* [WORK TASK]: Below are several entries. Transcribe exactly those lines that fall from the one with "#[local] Existing Instances wal_arm_laws." through the one with "spec (TxMgr.make_del th l) w", end lines included.

* [INPUT MATERIAL]:
■ ■ ■ ■

(* ===== verification/TxRefine.v ===== *)
(** * The transaction manager refines a map of committed entities with atomic commits.

    The calls of threads on the manager, in any order and interleaving, are steps of a
    machine. The abstract state is the map of committed entities: a commit that succeeds
    replaces the entities of its transaction at once, and no other call changes it. *)
From stdpp Require Import relations.
From S2P Require Import Prelude Run Base Segment Armor Wal WalProofs WalMgr Cow Trans TxMgr TxState TxCommit TxWorld TxEnd TxAtomic TxBegin TxOps.
Import Arm.

(** ** Entities that come and go: made, loaded, deleted, and segment data. *)

Section entities.
Context `{!ArmHash, !ArmHashLaws, !TxidHash, !TxidHashLaws, !HashOrder, !HashOrderLaws}.
Context {T V M N : Type} {X : Kind → Type} `{!Volume V X, !VolumeLaws V X, !Cowable T, !CowableLaws T}.
Context `{!LinkedMapOps Eid Wal.Entry M, !LinkedMap Eid Wal.Entry M}.
Context `{!LinkedMapOps Eid Loc N, !LinkedMap Eid Loc N}.
Context `{!Serde (X Logs) (Wal.Wal M), !SerdeLaws (X Logs) (Wal.Wal M)}.
Context `{!Serde (X Logs) (WalQueue.WalQueue M), !SerdeLaws (X Logs) (WalQueue.WalQueue M)}.
Context `{!Serde (X Ents) (Cow.Cow T), !SerdeLaws (X Ents) (Cow.Cow T), !CowSerde T X}.
Context (walq_id : Eid) `{!WalLaws X M walq_id}.
#[local] Existing Instances wal_arm_laws.
Abbreviation Cow := (Cow.Cow T).
Abbreviation Entity := (Entity.Entity T).
Abbreviation World := (TxMgr.World T V M N).
Abbreviation Trans := (Trans.Trans M N).
Abbreviation world_with := (world_with walq_id).
Implicit Types (v : V) (q : WalQueue.WalQueue M) (key id : Eid) (t : Txid) (x : Trans).
Implicit Types (C : gmap Eid (X Ents)) (D : Eid → Prop) (W : gmap Eid Cow) (c : Cow) (w : World) (u : Wal.Wal M).
Implicit Types (h : gmap Loc Entity) (en : gmap Eid Txid).

(** [Cow::make_del]. *)
Lemma make_del_world w W th t x l c :
  world_ok walq_id w W → in_tx w th t x → TxMgr.heap w !! l = Some (Entity.ECow c) → usable w W t c →
  spec (TxMgr.make_del th l) w
    (λ _ w', world_ok walq_id w' W ∧ joined w w' t x l c (acted Delete t c))
    (λ e w', w' = w ∧ refused w t c e) (λ _, False).
Proof.
  intros Hok Hin Hc [Hkind Hus]. unfold TxMgr.make_del.
  eapply spec_mono; [apply (cow_add_world walq_id w W th t x l c Delete Hok Hin Hc)|done|done|].
  - split; [done|]. destruct Hus as [|[? _]]; [by left|by right].
  - intros w' [_ (b & _ & Hb)]. by destruct b.
Qed.

(** *** New entities *)

Lemma fresh_loc w : TxMgr.heap w !! fresh (dom (TxMgr.heap w)) = None.
Proof. apply not_elem_of_dom, is_fresh. Qed.

(** No entity in memory has the id. *)
Definition unheld w id : Prop := ∀ l y, TxMgr.heap w !! l = Some y → Entity.id y ≠ id.

Definition born t (x0 : T) id : Cow := Cow.set_trans (Some t) (Some New) (Cow.new id x0).

(** [Cow::into_cow_with_id]. *)
Lemma into_cow_world w W th t x (x0 : T) id :
  world_ok walq_id w W → in_tx w th t x → unused walq_id w W id → unheld w id →
  spec (TxMgr.into_cow_with_id th x0 id) w
    (λ l w', world_ok walq_id w' W ∧ TxMgr.heap w !! l = None ∧ joined w w' t x l (Cow.new id x0) (born t x0 id))
    (λ _ _, False) (λ _, False).
Proof.
  intros (q & C & Hw) Hin (Hn & Hr & HW & He & Hco & Hlg) Hun. unfold TxMgr.into_cow_with_id, TxMgr.alloc, TxMgr.set_heap.
  apply spec_bind, spec_bind, spec_ask, spec_bind, spec_modify, spec_ret.
  set (l := fresh (dom (TxMgr.heap w))). pose proof (fresh_loc w : TxMgr.heap w !! l = None) as Hl.
  assert (Hw1 : world_with nobody (with_heap (<[l := Entity.ECow (Cow.new id x0)]> (TxMgr.heap w)) w) q C nodirt W).
  { apply alloc_world; try done.
    - intros c0 Hc0. simpl in Hc0. congruence.
    - intros l' c' Hc' Hid. by apply (Hun l' _ Hc'). }
  set (w1 := with_heap _ _) in Hw1. unfold with_heap in w1. fold w1.
  assert (Hc1 : TxMgr.heap w1 !! l = Some (Entity.ECow (Cow.new id x0))) by apply lookup_insert_eq.
  apply spec_bind. eapply spec_mono.
  - apply (cow_add_world walq_id w1 W th t x l (Cow.new id x0) New); [by exists q, C|exact Hin|done|]. split.
    + intros l' d Hd Hid. unfold w1 in Hd. cbn [TxMgr.heap] in Hd. destruct (decide (l' = l)) as [->|Hne].
      * by rewrite lookup_insert_eq in Hd.
      * rewrite lookup_insert_ne in Hd by done. by apply (Hun l' _ Hd).
    + split; [done|]. split; [|by eexists]. by split_and!.
  - intros [] w2 (Hok2 & (Hh & Ht & Hv & Hg & Hth & Hu) & Hc2 & Hx2). apply spec_ret. split; [done|]. split; [done|].
    split; [split_and!; try done|].
    + intros l' Hne. rewrite Hh by done. unfold w1. cbn [TxMgr.heap]. by rewrite lookup_insert_ne.
    + by split.
  - intros e w2 [_ [(_ & t' & Ht' & _)|(_ & t' & Ht' & _)]]; [done|]. change (TxMgr.ents w !! id = Some t') in Ht'. congruence.
  - intros w2 [_ (b & Hb & _)]. done.
Qed.

(** *** Loading *)

(** The volume has been read. *)
Lemma read_world w q C W v' :
  world_with nobody w q C nodirt W → same (TxMgr.vol w) v' →
  world_with nobody (TxMgr.mkWorld (TxMgr.txs w) (TxMgr.ents w) (TxMgr.walq_mgr w) v' (TxMgr.heap w) (TxMgr.uses w)
    (TxMgr.thread_txid w)) q C nodirt W.
Proof.
  intros Hw Hs. split; cbn [TxMgr.txs TxMgr.ents TxMgr.walq_mgr TxMgr.vol TxMgr.heap TxMgr.uses]; try apply Hw.
  - eapply inv_same; [|exact Hs]. apply (wo_inv _ _ _ _ _ _ _ Hw).
  - eapply view_ok_ents; [apply Hs|apply (wo_view _ _ _ _ _ _ _ Hw)].
  - intros t x Hx _. eapply tx_in_frame; [exact (wo_txs _ _ _ _ _ _ _ Hw t x Hx (λ f, f))|].
    split; try done.
    + intros a. by rewrite (proj1 Hs).
    + intros t' a u. rewrite (proj1 Hs). by left.
    + intros i a _ _. left. by rewrite (proj1 Hs).
Qed.
(** Two transactions: the commit of the first fails, and so does its abort; the second changes
    the same entity and commits; a third begins. *)
Definition redo : run mem_world (list (res unit) * mem_vol) :=
  t1 ← TxMgr.begin_trans 0%nat; l ← TxMgr.load 16;
  t2 ← TxMgr.begin_trans 1%nat;
  _ ← TxMgr.update 0%nat l (Z.add 1);
  _ ← plan [Fine; Fine; Bad; Bad];
  r1 ← attempt (TxMgr.commit_trans 0%nat t1);
  _ ← TxMgr.update 1%nat l (Z.mul 10);
  r2 ← attempt (TxMgr.commit_trans 1%nat t2);
  v ← ask TxMgr.vol;
  r3 ← attempt (_ ← TxMgr.begin_trans 0%nat; mret ());
  mret ([r1; r2; r3], v).

(** A run: redoing a failed abort, in [WalQueue::hot_redo_abort] and [cold_redo_abort], deletes what the second transaction has committed since, 70, and
    the entity is back at 7: at the next begin ([hot_redo_abort]), and also when the volume is
    opened right after the commit ([cold_redo_abort]). *)
Lemma hot_redo_loses_commit :
  match redo (opened []) with
  | (Some (Ok (rs, v)), w) =>
      rs = [Err Io; Ok (); Ok ()] ∧ reread v 16 = Some (Ok 7) ∧ reread (TxMgr.vol w) 16 = Some (Ok 7)
  | _ => False
  end.
Proof. vm_compute. by split_and!. Qed.

(** A transaction deletes the entity; four more follow. *)
Definition leak : run mem_world unit :=
  t ← TxMgr.begin_trans 0%nat; l ← TxMgr.load 16;
  _ ← TxMgr.make_del 0%nat l;
  _ ← TxMgr.commit_trans 0%nat t;
  for_each (λ _, t ← TxMgr.begin_trans 0%nat; TxMgr.commit_trans 0%nat t) [0; 0; 0; 0].

(** [Wal::recycle] looks for the arms of a deleted entity among the logs: the entity stays on
    the volume and can be loaded. *)
Theorem deleted_entity_stays :
  (leak (opened [])).1 = Some (Ok ()) ∧ reread (TxMgr.vol (leak (opened [])).2) 16 = Some (Ok 7).
Proof. split; by vm_compute. Qed.
(** ** Laws of cut lists

    The list code is generic in its items, and so are its proofs: [W] says that an item is
    well formed, [B] is the bytes it denotes and [Sg] relates an item to the segment a cut
    reads. *)

Class ExtentLaws (T : Type) `{Extent T} := {
  offset_set_offset (t : T) o : offset (set_offset t o) = o;
  len_set_offset (t : T) o : len (set_offset t o) = len t;
  offset_set_len (t : T) n : offset (set_len t n) = offset t;
  len_set_len (t : T) n : len (set_len t n) = n
}.
Class CutableListLaws (T I : Type) `{Extent T, CutableList T I} := {
  items_set_items (t : T) (l : list I) : items (set_items t l) = l;
  offset_set_items (t : T) (l : list I) : offset (set_items t l) = offset t;
  len_set_items (t : T) (l : list I) : len (set_items t l) = len t;
  items_set_offset (t : T) o : items (set_offset t o) = items t;
  items_set_len (t : T) n : items (set_len t n) = items t
}.

(** Read back what was just written to an extent or a cutable list. *)
Ltac zext :=
  repeat first
    [ rewrite items_set_items | rewrite items_set_offset | rewrite items_set_len
    | rewrite offset_set_offset | rewrite offset_set_len | rewrite offset_set_items
    | rewrite len_set_len | rewrite len_set_offset | rewrite len_set_items ].

Section chain.
Context {I : Type} `{!Extent I} (W : I → Prop).

(** Items laid out one after the other from offset [o]. *)
Fixpoint chain (o : Z) (l : list I) : Prop :=
  match l with
  | [] => True
  | i :: l => offset i = o ∧ W i ∧ chain (o + len i) l
  end.

Definition total (l : list I) : Z := zsum len l.

#[local] Arguments total _ : simpl never.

■ ■ ■ ■

* [RESPONSE]:
#[local] Existing Instances wal_arm_laws.
Abbreviation Cow := (Cow.Cow T).
Abbreviation Entity := (Entity.Entity T).
Abbreviation World := (TxMgr.World T V M N).
Abbreviation Trans := (Trans.Trans M N).
Abbreviation world_with := (world_with walq_id).
Implicit Types (v : V) (q : WalQueue.WalQueue M) (key id : Eid) (t : Txid) (x : Trans).
Implicit Types (C : gmap Eid (X Ents)) (D : Eid → Prop) (W : gmap Eid Cow) (c : Cow) (w : World) (u : Wal.Wal M).
Implicit Types (h : gmap Loc Entity) (en : gmap Eid Txid).

(** [Cow::make_del]. *)
Lemma make_del_world w W th t x l c :
  world_ok walq_id w W → in_tx w th t x → TxMgr.heap w !! l = Some (Entity.ECow c) → usable w W t c →
  spec (TxMgr.make_del th l) w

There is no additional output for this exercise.